:: Source material ::

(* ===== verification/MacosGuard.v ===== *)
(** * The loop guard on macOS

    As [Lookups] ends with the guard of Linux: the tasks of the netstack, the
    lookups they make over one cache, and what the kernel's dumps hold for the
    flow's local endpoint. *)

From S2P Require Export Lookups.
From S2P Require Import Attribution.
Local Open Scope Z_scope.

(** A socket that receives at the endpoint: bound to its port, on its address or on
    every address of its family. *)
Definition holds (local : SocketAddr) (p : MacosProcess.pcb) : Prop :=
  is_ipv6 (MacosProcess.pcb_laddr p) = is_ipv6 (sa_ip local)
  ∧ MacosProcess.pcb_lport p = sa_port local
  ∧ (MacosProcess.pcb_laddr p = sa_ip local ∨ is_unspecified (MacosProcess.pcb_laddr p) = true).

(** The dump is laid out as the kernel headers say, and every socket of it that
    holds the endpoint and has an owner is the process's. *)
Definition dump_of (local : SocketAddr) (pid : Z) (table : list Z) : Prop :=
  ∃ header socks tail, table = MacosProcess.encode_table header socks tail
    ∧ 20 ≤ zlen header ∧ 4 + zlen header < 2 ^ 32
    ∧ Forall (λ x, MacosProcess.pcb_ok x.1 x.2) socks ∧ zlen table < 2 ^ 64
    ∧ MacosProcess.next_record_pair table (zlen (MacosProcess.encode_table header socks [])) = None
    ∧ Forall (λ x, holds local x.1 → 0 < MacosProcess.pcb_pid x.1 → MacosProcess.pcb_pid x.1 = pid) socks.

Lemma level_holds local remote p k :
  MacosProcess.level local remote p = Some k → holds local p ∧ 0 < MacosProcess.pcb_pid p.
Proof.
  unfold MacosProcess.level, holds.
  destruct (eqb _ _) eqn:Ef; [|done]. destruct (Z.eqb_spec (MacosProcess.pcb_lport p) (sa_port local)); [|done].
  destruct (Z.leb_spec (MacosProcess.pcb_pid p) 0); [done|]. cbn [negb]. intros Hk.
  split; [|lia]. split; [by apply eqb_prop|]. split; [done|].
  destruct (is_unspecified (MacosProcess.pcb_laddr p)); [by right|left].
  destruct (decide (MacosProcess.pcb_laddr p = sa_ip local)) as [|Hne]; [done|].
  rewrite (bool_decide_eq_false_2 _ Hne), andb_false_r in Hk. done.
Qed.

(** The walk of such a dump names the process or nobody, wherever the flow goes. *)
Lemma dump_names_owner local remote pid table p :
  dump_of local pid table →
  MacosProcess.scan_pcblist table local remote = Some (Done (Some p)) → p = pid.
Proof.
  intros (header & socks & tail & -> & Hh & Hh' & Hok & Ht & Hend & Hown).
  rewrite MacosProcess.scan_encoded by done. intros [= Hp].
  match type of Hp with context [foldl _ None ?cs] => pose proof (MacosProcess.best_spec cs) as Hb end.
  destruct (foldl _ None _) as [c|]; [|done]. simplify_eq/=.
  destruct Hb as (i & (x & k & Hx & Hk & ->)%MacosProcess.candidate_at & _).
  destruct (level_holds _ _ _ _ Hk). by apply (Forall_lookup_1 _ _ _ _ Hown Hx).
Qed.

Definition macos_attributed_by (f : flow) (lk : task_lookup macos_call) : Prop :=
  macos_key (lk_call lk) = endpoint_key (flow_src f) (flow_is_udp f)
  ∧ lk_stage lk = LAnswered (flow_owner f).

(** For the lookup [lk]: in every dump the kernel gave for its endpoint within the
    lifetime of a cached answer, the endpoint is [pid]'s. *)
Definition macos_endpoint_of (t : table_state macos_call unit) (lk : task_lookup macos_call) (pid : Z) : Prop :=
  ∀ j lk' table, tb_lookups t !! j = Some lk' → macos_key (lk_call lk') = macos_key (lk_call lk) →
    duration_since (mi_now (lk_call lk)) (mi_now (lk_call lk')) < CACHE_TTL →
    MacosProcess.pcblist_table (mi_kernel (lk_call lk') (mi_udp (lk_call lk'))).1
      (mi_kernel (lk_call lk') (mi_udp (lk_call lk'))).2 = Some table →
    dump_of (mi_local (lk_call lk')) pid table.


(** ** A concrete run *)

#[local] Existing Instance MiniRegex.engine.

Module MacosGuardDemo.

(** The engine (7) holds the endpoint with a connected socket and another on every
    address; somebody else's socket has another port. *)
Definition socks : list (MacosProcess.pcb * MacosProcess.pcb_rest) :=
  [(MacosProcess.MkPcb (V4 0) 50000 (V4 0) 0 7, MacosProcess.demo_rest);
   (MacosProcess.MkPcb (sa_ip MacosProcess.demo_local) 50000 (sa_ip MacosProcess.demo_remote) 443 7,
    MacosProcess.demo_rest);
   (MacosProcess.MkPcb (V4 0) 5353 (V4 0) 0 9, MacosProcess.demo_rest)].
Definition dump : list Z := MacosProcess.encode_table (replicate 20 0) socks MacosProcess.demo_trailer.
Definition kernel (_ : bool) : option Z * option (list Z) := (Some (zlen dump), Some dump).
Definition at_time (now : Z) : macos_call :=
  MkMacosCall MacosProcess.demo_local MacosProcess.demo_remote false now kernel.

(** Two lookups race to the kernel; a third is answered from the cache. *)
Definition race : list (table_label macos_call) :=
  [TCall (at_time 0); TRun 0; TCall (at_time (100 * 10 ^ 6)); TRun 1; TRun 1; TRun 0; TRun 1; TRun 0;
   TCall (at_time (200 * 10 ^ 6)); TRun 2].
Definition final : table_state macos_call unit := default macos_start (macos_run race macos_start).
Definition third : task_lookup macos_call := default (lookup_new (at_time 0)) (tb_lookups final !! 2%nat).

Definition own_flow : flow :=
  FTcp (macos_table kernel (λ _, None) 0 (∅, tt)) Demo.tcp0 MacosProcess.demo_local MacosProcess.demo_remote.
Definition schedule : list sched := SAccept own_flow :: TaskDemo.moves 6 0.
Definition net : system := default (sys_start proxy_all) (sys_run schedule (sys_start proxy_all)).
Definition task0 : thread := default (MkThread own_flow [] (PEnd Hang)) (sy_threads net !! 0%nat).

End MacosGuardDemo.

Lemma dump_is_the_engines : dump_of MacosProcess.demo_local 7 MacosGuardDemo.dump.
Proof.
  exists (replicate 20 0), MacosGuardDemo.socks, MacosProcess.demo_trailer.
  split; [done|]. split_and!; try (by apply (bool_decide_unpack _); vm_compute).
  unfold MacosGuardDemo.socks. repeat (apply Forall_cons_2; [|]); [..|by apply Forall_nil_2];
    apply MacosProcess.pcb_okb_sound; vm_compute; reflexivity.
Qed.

:::
:: Source material ::

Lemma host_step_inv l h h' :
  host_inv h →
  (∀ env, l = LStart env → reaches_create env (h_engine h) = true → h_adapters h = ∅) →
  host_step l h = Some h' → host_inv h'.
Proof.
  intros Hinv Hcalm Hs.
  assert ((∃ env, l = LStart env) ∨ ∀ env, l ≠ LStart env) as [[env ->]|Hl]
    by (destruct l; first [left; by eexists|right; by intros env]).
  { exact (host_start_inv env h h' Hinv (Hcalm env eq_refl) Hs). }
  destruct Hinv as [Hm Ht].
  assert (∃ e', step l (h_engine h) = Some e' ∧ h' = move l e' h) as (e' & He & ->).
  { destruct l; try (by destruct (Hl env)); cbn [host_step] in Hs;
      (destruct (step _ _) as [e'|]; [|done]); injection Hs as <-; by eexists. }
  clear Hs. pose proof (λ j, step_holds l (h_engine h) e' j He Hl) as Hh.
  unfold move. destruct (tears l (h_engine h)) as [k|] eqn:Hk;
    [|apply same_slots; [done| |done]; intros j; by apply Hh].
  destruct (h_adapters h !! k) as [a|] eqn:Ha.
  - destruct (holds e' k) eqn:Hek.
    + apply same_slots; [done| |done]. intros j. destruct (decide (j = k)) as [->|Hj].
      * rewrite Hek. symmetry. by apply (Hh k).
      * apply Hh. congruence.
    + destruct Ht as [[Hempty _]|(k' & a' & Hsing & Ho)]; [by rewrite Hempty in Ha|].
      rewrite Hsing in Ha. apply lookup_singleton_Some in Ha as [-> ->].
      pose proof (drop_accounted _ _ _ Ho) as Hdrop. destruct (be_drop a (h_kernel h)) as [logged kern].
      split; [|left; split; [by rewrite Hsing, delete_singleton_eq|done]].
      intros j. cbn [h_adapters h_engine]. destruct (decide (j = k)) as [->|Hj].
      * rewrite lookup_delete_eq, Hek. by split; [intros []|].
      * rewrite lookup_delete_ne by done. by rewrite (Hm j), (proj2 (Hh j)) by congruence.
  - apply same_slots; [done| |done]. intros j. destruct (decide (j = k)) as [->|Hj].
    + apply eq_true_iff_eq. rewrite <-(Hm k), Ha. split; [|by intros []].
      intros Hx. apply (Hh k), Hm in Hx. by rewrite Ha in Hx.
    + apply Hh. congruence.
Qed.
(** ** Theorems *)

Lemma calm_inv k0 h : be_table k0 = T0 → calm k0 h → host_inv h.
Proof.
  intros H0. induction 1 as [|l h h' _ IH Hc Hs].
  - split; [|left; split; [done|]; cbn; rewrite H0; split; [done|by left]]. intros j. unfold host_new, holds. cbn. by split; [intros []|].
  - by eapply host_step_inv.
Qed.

:::

▸ Brief
Above are some lines. Repeat exactly, and only, those from the line that has "assert ((∃ env, l" through the line that has "pose proof (drop_accounted".

▸ Solution to the problem
  assert ((∃ env, l = LStart env) ∨ ∀ env, l ≠ LStart env) as [[env ->]|Hl]
    by (destruct l; first [left; by eexists|right; by intros env]).
  { exact (host_start_inv env h h' Hinv (Hcalm env eq_refl) Hs). }
  destruct Hinv as [Hm Ht].
  assert (∃ e', step l (h_engine h) = Some e' ∧ h' = move l e' h) as (e' & He & ->).
  { destruct l; try (by destruct (Hl env)); cbn [host_step] in Hs;
      (destruct (step _ _) as [e'|]; [|done]); injection Hs as <-; by eexists. }
  clear Hs. pose proof (λ j, step_holds l (h_engine h) e' j He Hl) as Hh.
  unfold move. destruct (tears l (h_engine h)) as [k|] eqn:Hk;
    [|apply same_slots; [done| |done]; intros j; by apply Hh].
  destruct (h_adapters h !! k) as [a|] eqn:Ha.
  - destruct (holds e' k) eqn:Hek.
    + apply same_slots; [done| |done]. intros j. destruct (decide (j = k)) as [->|Hj].
      * rewrite Hek. symmetry. by apply (Hh k).
      * apply Hh. congruence.
    + destruct Ht as [[Hempty _]|(k' & a' & Hsing & Ho)]; [by rewrite Hempty in Ha|].
      rewrite Hsing in Ha. apply lookup_singleton_Some in Ha as [-> ->].
      pose proof (drop_accounted _ _ _ Ho) as Hdrop. destruct (be_drop a (h_kernel h)) as [logged kern].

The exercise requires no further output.